• **Data for this task**
(** The messages of one transaction; a message without a serial number panics
    in the log line. *)
Definition tx_messages (resultTx : ResultTx) : res (BlockInfoOf Z) :=
  msgs ← ParseMessageFromEvents NID (rt_Events resultTx);
  let msgs := set_Height (u64 (rt_Height resultTx)) <$> msgs in
  if decide (Exists (λ m, m_Sn m = None) msgs) then Panic
  else Ok (mkBlockInfo (u64 (rt_Height resultTx)) msgs).

Definition getMessagesFromTxList (resultTxList : list ResultTx) : res (list (BlockInfoOf Z)) :=
  res_mapM tx_messages resultTxList.

(** A search that fails is logged, and its event passed over. *)
Fixpoint search_events (h : HeightRange) (events : list Event) : res (list ResultTx) :=
  match events with
  | [] => Ok []
  | event :: events =>
      match search_event h event with
      | Panic => Panic
      | Err _ => search_events h events
      | Ok txs => rest ← search_events h events; Ok (txs ++ rest)
      end
  end.

Definition fetchBlockMessages (h : HeightRange) : res (list (BlockInfoOf Z)) :=
  txs ← search_events h eventList; getMessagesFromTxList txs.

Definition GenerateMessages_ (key : KeyWithHeightOf BigInt) : res (list (MessageOf Z)) :=
  blocks ← fetchBlockMessages (mkHeightRange (kh_Height key) (kh_Height key));
  Ok (blocks ≫= bi_Messages).

Definition getStartHeight (latestHeight lastSavedHeight : Z) : res Z :=
  let start := cc_StartHeight (c_Common cfg) in
  if (0 <? start) && (start <? latestHeight) then Ok start
  else if latestHeight <? lastSavedHeight then Err "last saved height cannot be greater than latest height"
  else if negb (lastSavedHeight =? 0) && (lastSavedHeight <? latestHeight) then Ok lastSavedHeight
  else Ok latestHeight.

• **Task description**
The output should be exactly the lines from the one containing "else if negb" to the final line of the listing above, inclusive.

• **Written response**
  else if negb (lastSavedHeight =? 0) && (lastSavedHeight <? latestHeight) then Ok lastSavedHeight
  else Ok latestHeight.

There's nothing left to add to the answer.